Линн отказывалась верить собственным ушам. Может ей померещилось? Эльза продолжила вещать, как ни в чем не бывало:
— Ты ведь уже не можешь без этого жить. Это как амфетаминовая ломка, я права? Большой лысый удав у тебя на шее, который время от времени хочет жрать. Ты принесла мне бумажку на подпись? Замечательно! Просто великолепно! С тем же успехом я могла бы оформить тебе путевку в Дом Отчуждения. Подумай, что будут означать в твоем нынешнем состоянии четыре недели полного уединения.
Дом Отчуждения, приют для умалишённых. В последние годы такие места всегда переполнены. Вообще-то Линн не думала ни о чем подобном. Зато она постоянно ловила косые взгляды знакомых и сослуживцев и, когда она начинала говорить, всем вокруг становилось не по себе. Ее неразумное женское естество дымилось жаром греха, опаляя всякого, кто находился рядом.

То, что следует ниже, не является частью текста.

Lemma raises_only_memoize E n ct : raises_only E (memoize n ct).
Proof. intros self e H. discriminate. Qed.

Lemma raises_only_get E : raises_only E get.
Proof. intros self e H. discriminate. Qed.

Section Members.

Context (rec : string -> option N -> M (option CType)).
Context (P : AdsVariablesDefinition.t -> Prop) (E : exn -> Prop).
Hypothesis rec_preserves : forall n sz, preserves P (rec n sz).
Hypothesis warn_preserves : forall w, preserves P (warn w).
Hypothesis rec_raises : forall n sz, raises_only E (rec n sz).
Hypothesis E_assert : E AssertionError.
Hypothesis E_zero : E ZeroDivisionError.
Hypothesis E_type : E TypeError.

Lemma preserves_struct_member s acc : preserves P (struct_member rec s acc).
Proof.
  unfold struct_member. destruct acc as [o fields].
  destruct (o <? AdsDatatypeEntry.offs s)%N;
    match goal with |- context [(?a =? ?b)%N] => destruct (a =? b)%N end;
    repeat first [apply preserves_bind; [|intros ?] | apply preserves_ret
                 | apply rec_preserves | apply warn_preserves].
Qed.

Lemma preserves_struct_members items : forall acc,
  preserves P (struct_members rec items acc).
Proof.
  induction items as [|s items IH]; intros acc; simpl.
  - apply preserves_ret.
  - apply preserves_bind; [apply preserves_struct_member|intros a; apply IH].
Qed.

Lemma preserves_Structure_create name fields :
  preserves P (Structure_create name fields).
Proof.
  unfold Structure_create. destruct (field_types fields);
    [apply preserves_ret|apply preserves_raise].
Qed.

Lemma preserves_synthesize n dtype : preserves P (synthesize rec n dtype).
Proof.
  unfold synthesize.
  repeat match goal with
         | |- preserves _ (if ?b then _ else _) => destruct b
         | |- preserves _ (bind _ _) => apply preserves_bind; [|intros ?]
         | |- preserves _ (ret _) => apply preserves_ret
         | |- preserves _ (raise _) => apply preserves_raise
         | |- preserves _ (rec _ _) => apply rec_preserves
         | |- preserves _ (warn _) => apply warn_preserves
         | |- preserves _ (struct_members _ _ _) => apply preserves_struct_members
         | |- preserves _ (Structure_create _ _) => apply preserves_Structure_create
         | |- preserves _ (match ?x with Some _ => _ | None => _ end) => destruct x
         | |- preserves _ (let '(_, _) := ?x in _) => destruct x
         end.
Qed.

Lemma raises_only_struct_member s acc : raises_only E (struct_member rec s acc).
Proof.
  unfold struct_member. destruct acc as [o fields].
  destruct (o <? AdsDatatypeEntry.offs s)%N;
    match goal with |- context [(?a =? ?b)%N] => destruct (a =? b)%N end;
    repeat first [apply raises_only_bind; [|intros ?] | apply raises_only_ret
                 | apply rec_raises | apply raises_only_warn].
Qed.
(** C3, amended.  A cycle reads only the queues of the active strategy:
    the global FIFO under SJF and FCFS, the two class queues under FAIR.
    With every queued item within the bounds, it builds a non-empty batch
    exactly when those queues hold an item; the queues of the other
    strategies are not popped. *)
Theorem select_reads_active_queues (evs : list Event) (st : State) :
  queues_admissible st →
  (batch (select evs st) ≠ [] ↔ active_queue_nonempty st)
  ∧ (strategy st ≠ fair →
       ∃ a b, q_a (after (select evs st)) = q_a st ++ a
              ∧ q_b (after (select evs st)) = q_b st ++ b)
  ∧ (strategy st = fair →
       fifo_q (after (select evs st)) = fifo_q st).
Proof.
  intros (Hf & Ha & Hb). split; [|split].
  - unfold select, active_queue_nonempty. destruct (strategy st).
    + destruct (select_sjf_spec st) as (rest & Hv & _ & _ & Hstop & _).
      destruct (batch (select_sjf st)) as [|y b].
      * split; [done|]. intros Hne. exfalso.
        destruct rest as [|x r].
        { apply Hne. apply Permutation_nil_r. by rewrite <- sorted_perm, Hv. }
        eapply batch_size_nil_inv; [|by eapply Hstop].
        eapply Forall_forall; [exact Hf|].
        rewrite <- sorted_perm, Hv. by left.
      * split; [|done]. intros _ Hq. rewrite Hq in Hv. done.
    + destruct (select_fair_spec st)
        as (pt & pr & stk & sr & Hp & Hsec & -> & _ & Hps & Hss).
      cbn [batch]. destruct pt as [|y pt]; [destruct stk as [|y stk]|].
      * split; [done|]. intros Hne. exfalso. simpl in Hp, Hsec.
        assert (Forall admissible pr ∧ Forall admissible sr) as [HFp HFs].
        { rewrite <- Hp, <- Hsec. by destruct (String.eqb _ _). }
        destruct pr as [|x r].
        2: { eapply batch_size_nil_inv; [|by eapply Hps].
             by inversion HFp. }
        destruct sr as [|x r].
        2: { eapply batch_size_nil_inv; [|by eapply Hss].
             by inversion HFs. }
        simpl in Hp, Hsec. destruct (String.eqb _ _), Hne; congruence.
      * split; [|done]. intros _. simpl in Hsec.
        destruct (String.eqb _ _); [right | left]; by rewrite Hsec.
      * split; [|done]. intros _.
        destruct (String.eqb _ _); [left | right]; by rewrite Hp.
    + destruct (select_fcfs_spec evs st)
        as (b1 & r1 & Hq & _ & Hstop & [(Hne & _ & H2) | [Hb1 ->]]).
      * destruct H2 as (b2 & r2 & _ & _ & _ & ->). cbn [batch].
        split; intros _; [|by destruct b1].
        rewrite Hq. by destruct b1.
      * cbn [batch]. split; [intros Hne; rewrite Hq; by destruct b1|].
        intros Hne ->. simpl in Hq. destruct r1 as [|x r]; [done|].
        eapply batch_size_nil_inv; [|by eapply Hstop].
        rewrite Hq in Hf. by inversion Hf.
  - intros Hs. destruct (select_non_fair evs st Hs) as (a & b & ? & ? & _).
    by exists a, b.
  - intros Hs. unfold select. rewrite Hs.
    destruct (select_fair_spec st) as (pt & pr & stk & sr & _ & _ & -> & _).
    simpl. by destruct (String.eqb _ _).
Qed.

Lemma select_reads_active_queues_witness :
  batch (select [] fair_state) ≠ [] ↔ active_queue_nonempty fair_state.
Proof.
  assert (queues_admissible fair_state) as H.
  { unfold queues_admissible, fair_state, admissible, MAX_BATCH. simpl.
    repeat split; repeat constructor; simpl; lia. }
  exact (proj1 (select_reads_active_queues [] fair_state H)).
Defined.

(* ------------------------------------------------------------------ *)
(** ** FAIR *)

Lemma next_turn_cases (lt : string) :
  (lt = "B" ∧ next_turn lt = "A") ∨ (lt ≠ "B" ∧ next_turn lt = "B").
Proof.
  unfold next_turn. destruct (String.eqb lt "B") eqn:H.
  - left. by apply String.eqb_eq in H.
  - right. by apply String.eqb_neq in H.
Qed.

Lemma next_turn_flips (lt : string) : next_turn (next_turn lt) ≠ next_turn lt.
Proof. by destruct (next_turn_cases lt) as [[_ ->]|[_ ->]]. Qed.

(** Neither the handlers nor the completion of a batch write [last_turn]. *)
Lemma dispatcher_cycle_last_turn (c : Cycle) (st : State) :
  last_turn (dispatcher_cycle c st).1
  = last_turn (after (select (during_wait c) st)).
Proof.
  unfold dispatcher_cycle. destruct (batch _); [done|]. simpl.
  destruct (handle_all_appends (during_call c)
              (after (select (during_wait c) st)))
    as (_ & _ & _ & _ & _ & _ & Hl & _).
  by destruct (downstream c).
Qed.

(** With a non-empty primary queue whose head is within the bounds, the
    head of the primary queue opens the batch and the turn is recorded. *)
Lemma fair_opens_with_primary (evs : list Event) (st : State) x r :
  strategy st = fair →
  queue_of (next_turn (last_turn st)) st = x :: r →
  length (seqs x) ≤ MAX_BATCH →
  head (batch (select evs st)) = Some x
  ∧ last_turn (after (select evs st)) = next_turn (last_turn st).
Proof.
  intros Hs Hq Hx. unfold select. rewrite Hs.
  destruct (select_fair_spec st)
    as (pt & pr & stk & sr & Hp & _ & -> & _ & Hps & _).
  unfold queue_of in Hq. rewrite Hq in Hp. cbn [batch after].
  destruct pt as [|y pt].
  - simpl in Hp. subst pr. specialize (Hps x r eq_refl). simpl in Hps. lia.
  - injection Hp as <- _. split; [done|]. by destruct (String.eqb _ _).
Qed.

(** C6.  A FAIR cycle computes [turn] from [last_turn]; the batch is the
    longest fitting prefix of the primary queue followed by the longest
    prefix of the secondary queue that fits in the remaining capacity;
    [last_turn] becomes [turn] exactly when the primary queue contributed,
    and stays as it was otherwise.  Hence, when both queues hold an item
    within the bounds at two consecutive cycles, the two batches are opened
    by the heads of different class queues. *)
Theorem fair_selection_alternates (evs : list Event) (st : State) :
  strategy st = fair →
  let turn := next_turn (last_turn st) in
  let primary := queue_of turn st in
  let secondary := queue_of (next_turn turn) st in
  let sel := select evs st in
  (turn = if String.eqb (last_turn st) "B" then "A" else "B")
  ∧ (∃ ptaken prest staken srest,
       primary = ptaken ++ prest
       ∧ secondary = staken ++ srest
       ∧ batch sel = ptaken ++ staken
       ∧ batch_size (batch sel) ≤ MAX_BATCH
       ∧ (∀ x r, prest = x :: r →
            MAX_BATCH < batch_size ptaken + length (seqs x))
       ∧ (∀ x r, srest = x :: r →
            MAX_BATCH < batch_size (batch sel) + length (seqs x))
       ∧ queue_of turn (after sel) = prest
       ∧ queue_of (next_turn turn) (after sel) = srest
       ∧ last_turn (after sel)
         = match ptaken with [] => last_turn st | _ => turn end)
  ∧ (∀ (c : Cycle) (between : list Event),
       during_wait c = evs →
       let st2 := handle_all between (dispatcher_cycle c st).1 in
       let turn2 := next_turn (last_turn st2) in
       strategy st2 = fair →
       Forall admissible (q_a st ++ q_b st ++ q_a st2 ++ q_b st2) →
       q_a st ≠ [] → q_b st ≠ [] → q_a st2 ≠ [] → q_b st2 ≠ [] →
       ∀ evs2,
         turn2 ≠ turn
         ∧ head (batch sel) = head (queue_of turn st)
         ∧ head (batch (select evs2 st2)) = head (queue_of turn2 st2)).
Proof.
  intros Hs turn primary secondary sel. split; [done|]. split.
  - subst sel. unfold select. rewrite Hs.
    pose proof (select_fair_spec st) as HS. cbv zeta in HS. fold turn in HS.
    assert (turn = "A" ∨ turn = "B") as Ht.
    { destruct (next_turn_cases (last_turn st)) as [[_ ?]|[_ ?]]; auto. }
    unfold primary, secondary, queue_of. clearbody turn.
    destruct HS as (pt & pr & stk & sr & Hp & Hsec & -> & Hle & Hps & Hss).
    exists pt, pr, stk, sr. cbn [batch after].
    destruct Ht as [-> | ->]; simpl in *; by repeat split.
  - intros c between Hc st2 turn2 Hs2 Hadm Ha Hb Ha2 Hb2 evs2.
    rewrite !Forall_app in Hadm. destruct Hadm as (HA & HB & HA2 & HB2).
    assert (∀ s : State, Forall admissible (q_a s) → Forall admissible (q_b s) →
              q_a s ≠ [] → q_b s ≠ [] →
              ∃ x r, queue_of (next_turn (last_turn s)) s = x :: r
                     ∧ length (seqs x) ≤ MAX_BATCH) as Hhead.
    { intros s FA FB NA NB. unfold queue_of.
      destruct (String.eqb _ _).
      - destruct (q_a s) as [|x r]; [done|]. exists x, r. split; [done|].
        inversion FA as [|?? [_ ?] _]. done.
      - destruct (q_b s) as [|x r]; [done|]. exists x, r. split; [done|].
        inversion FB as [|?? [_ ?] _]. done. }
    destruct (Hhead st HA HB Ha Hb) as (x & r & Hq & Hx).
    destruct (Hhead st2 HA2 HB2 Ha2 Hb2) as (x2 & r2 & Hq2 & Hx2).
    destruct (fair_opens_with_primary evs st x r Hs Hq Hx) as [Hh Hlt].
    destruct (fair_opens_with_primary evs2 st2 x2 r2 Hs2 Hq2 Hx2) as [Hh2 _].
    assert (last_turn st2 = turn) as Hl2.
    { subst st2.
      destruct (handle_all_appends between (dispatcher_cycle c st).1)
        as (_ & _ & _ & _ & _ & _ & -> & _).
      by rewrite dispatcher_cycle_last_turn, Hc. }
    split; [|split].
    + unfold turn2. rewrite Hl2. apply next_turn_flips.
    + subst sel. fold turn in Hq. by rewrite Hh, Hq.
    + fold turn2 in Hq2. by rewrite Hh2, Hq2.
Qed.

— А теперь просто сиди и слушай, — Эльза разместила широкие ягодицы на краю стола, сцепила между собой пальцы, наклонилась вперед, опершись ладонями о колено. — Ты просишь отправить тебя в отпуск. В отпуск, твою мать! Если бы я вовремя не нажала на нужные кнопки, ты бы уже проводила свой самый длинный в жизни отпуск. В тюремной камере, в ожидании аутодафе.
— Что?
— Не перебивай меня, цыплячий помет!
Линн стиснула зубы. Страх и возмущение раздирали ее изнутри как два пса, дерущиеся из-за кости.
«Тюрьма Падших! Она говорит о Тюрьме Падших! И, эта жирная черная сука, только что обозвала меня куриным говном!»
Эльза повесила на нос очки, взяла со стола записную книжку в красном виниловом переплете, перевернула несколько страниц, пробежала глазами по строкам.